“Soongy, you say you don’ eat shoe-pick?”

“Who?” answered Soongy, with a superior air. “I jus’ as soon eat lamp-eel, as eat dat nasty slimy mud feesh. No ’ndeed, not me.”

“I eats ’um, Miss Nookie,” sounded Dink’s pleasant announcement, as he came in from the next room; a pillow slip tied around his middle with a string.

He went over to the table quietly and began washing the dishes. Soongy looked at him crossly, and shouted:

“Boy! W’at in de name o’ Gawd you mean? Takin’ my nice clean pilluh slip off de bed, to splash it all up wid greasy dish water?... Go yonder in de room, an’ take dat pilluh slip off yo’ black body, an’ put it back whah it b’lonks; befo’ I stomps bofe yo’ livers down an’ beats you speechless!... You hyeah me?”

Dink looked at her appealingly and left the room.

“W’at make you don’ leave de boy put on ’is clo’se, Soongy?” Nookie asked, rebukingly. “Ain’ he gotta go yonder to Carmelite house wid you tonight, to play de comb an’ make music for de raffle?”

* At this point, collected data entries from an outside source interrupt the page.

(** * The Janus integrator of REBOUND: a shallow embedding of
    [src/integrator_janus.c] and the properties of its fixed-point
    leapfrog step, time-reversal flip, bootstrap and teardown.

    Layout: the numeric layer (binary64 values, fixed-width integers and
    the conversions between them), the C-level plumbing (an error monad,
    counted loops, arrays behind pointers), the declarations the source
    takes from [rebound.h], the functions of the source file in source
    order, the vocabulary of the statements with the concrete machines
    they are tried on, the lemmas, the claims C1 to C10, and further
    properties of the source file, X1 to X16. *)

From Stdlib Require Import ZArith Lia String Ascii.
From Stdlib Require Import Floats.SpecFloat.
From stdpp Require Import base list.

Local Open Scope Z_scope.

(** ** Binary64 arithmetic

    A C [double] is an IEEE-754 binary64 value; [spec_float] is its
    executable specification (mantissa and exponent as integers, rounding
    to nearest even). *)

Definition double : Type := spec_float.

Definition dprec : Z := 53.
Definition demax : Z := 1024.

Definition dmul (a b : double) : double := SFmul dprec demax a b.
Definition dadd (a b : double) : double := SFadd dprec demax a b.
Definition ddiv (a b : double) : double := SFdiv dprec demax a b.
Definition dneg (a : double) : double := SFopp a.

(** [(double) z] for an integer [z]. *)
Definition double_of_Z (z : Z) : double := binary_normalize dprec demax z 0 false.

(** The literal [2.] *)
Definition d_two : double := Eval vm_compute in double_of_Z 2.

Definition is_zero (a : double) : bool :=
  match a with S754_zero _ => true | _ => false end.

(** The integral part of a finite double, fraction discarded (C11 6.3.1.4:
    truncation toward zero); nothing for NaN and the infinities. *)
Definition trunc_double (a : double) : option Z :=
  match a with
  | S754_zero _ => Some 0
  | S754_finite s m e =>
      let mag := Z.shiftl (Z.pos m) e in
      Some (if s then - mag else mag)
  | S754_infinity _ | S754_nan => None
  end.

(** ** Fixed-width signed integers

    A [bits]-wide two's-complement integer is a [Z] in
    [-2^(bits-1) .. 2^(bits-1) - 1]; arithmetic wraps around. *)

Definition int_min (bits : positive) : Z := - 2 ^ (Z.pos bits - 1).
Definition int_max (bits : positive) : Z := 2 ^ (Z.pos bits - 1) - 1.

Definition in_int_range (bits : positive) (z : Z) : bool :=
  (int_min bits <=? z) && (z <=? int_max bits).

Definition wrap (bits : positive) (z : Z) : Z :=
  (z + 2 ^ (Z.pos bits - 1)) mod 2 ^ Z.pos bits - 2 ^ (Z.pos bits - 1).

(** ** Results of C code

    [Err] stands for an execution the C standard leaves undefined: a null
    or out-of-bounds access, a floating value converted to an integer type
    that cannot hold it, a division by zero (C11 6.5.5p5, read without the
    Annex F exemption so that every division carries its guard). *)

Inductive error : Type :=
  | NullPointer
  | OutOfBounds
  | ConversionRange
  | DivisionByZero.

Inductive result (A : Type) : Type :=
  | Ok (a : A)
  | Err (e : error).
Arguments Ok {A} a.
Arguments Err {A} e.

#[global] Instance result_ret : MRet result := fun A a => Ok a.
#[global] Instance result_bind : MBind result := fun A B f r =>
  match r with Ok a => f a | Err e => Err e end.

(** Conversion of a double to a signed integer type of the given width. *)
Definition double_to_int (bits : positive) (a : double) : result Z :=
  match trunc_double a with
  | Some z => if in_int_range bits z then Ok z else Err ConversionRange
  | None => Err ConversionRange
  end.

(** [a / b] with its guard. *)
Definition ddiv_checked (a b : double) : result double :=
  if is_zero b then Err DivisionByZero else Ok (ddiv a b).

(** [for (i = from; i < from + n; i++) body], threading the loop state. *)
Fixpoint for_from {S : Type} (body : nat -> S -> result S) (from n : nat) (s : S)
  : result S :=
  match n with
  | O => Ok s
  | Datatypes.S n' => s' ← body from s; for_from body (Datatypes.S from) n' s'
  end.

Definition for_loop {S : Type} (n : nat) (body : nat -> S -> result S) (s : S)
  : result S :=
  for_from body 0 n s.

(** An array behind a pointer: [None] is the null pointer. *)
Abbreviation array A := (option (list A)).

Definition load {A : Type} (p : array A) (i : nat) : result A :=
  match p with
  | None => Err NullPointer
  | Some l => match l !! i with Some a => Ok a | None => Err OutOfBounds end
  end.

(** [p[i] = f (p[i])]: an assignment to one or more fields of [p[i]]. *)
Definition store {A : Type} (p : array A) (i : nat) (f : A -> A) : result (array A) :=
  match p with
  | None => Err NullPointer
  | Some l =>
      match l !! i with
      | Some a => Ok (Some (<[i := f a]> l))
      | None => Err OutOfBounds
      end
  end.

(** [memcpy(dst, src, n * sizeof *dst)] between two distinct arrays; a
    copy of zero elements touches nothing. *)
Definition memcpy {A : Type} (dst src : array A) (n : nat) : result (array A) :=
  match n with
  | O => Ok dst
  | _ =>
      match dst, src with
      | Some d, Some s =>
          if (n <=? length d)%nat && (n <=? length s)%nat
          then Ok (Some (take n s ++ drop n d))
          else Err OutOfBounds
      | _, _ => Err NullPointer
      end
  end.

“You leave Dink be,” Soongy advised her, curtly. “Dink got plenny time to put on ’is clo’se befo’ he go to Carmelite house. Dis now. Tonight ain’ come yet.”

Not being in sympathy with Soongy’s views, Nookie was ready to argue in Dink’s behalf.

“Soongy, w’at make you wan’ be so hard on Dink like you is; w’en all he doin’, is try’n to be decen’?” She asked. “You think mo’ ’bout yo’ pilluh slip gittin’ spoilt, den you does ’bout de boy ketchin’ ’is death o’ col’; runnin’ ’roun hyuh in ’is naked skin, wid all dis draf’ searchin’ over ’is body. You sho oughta be ’shame’.”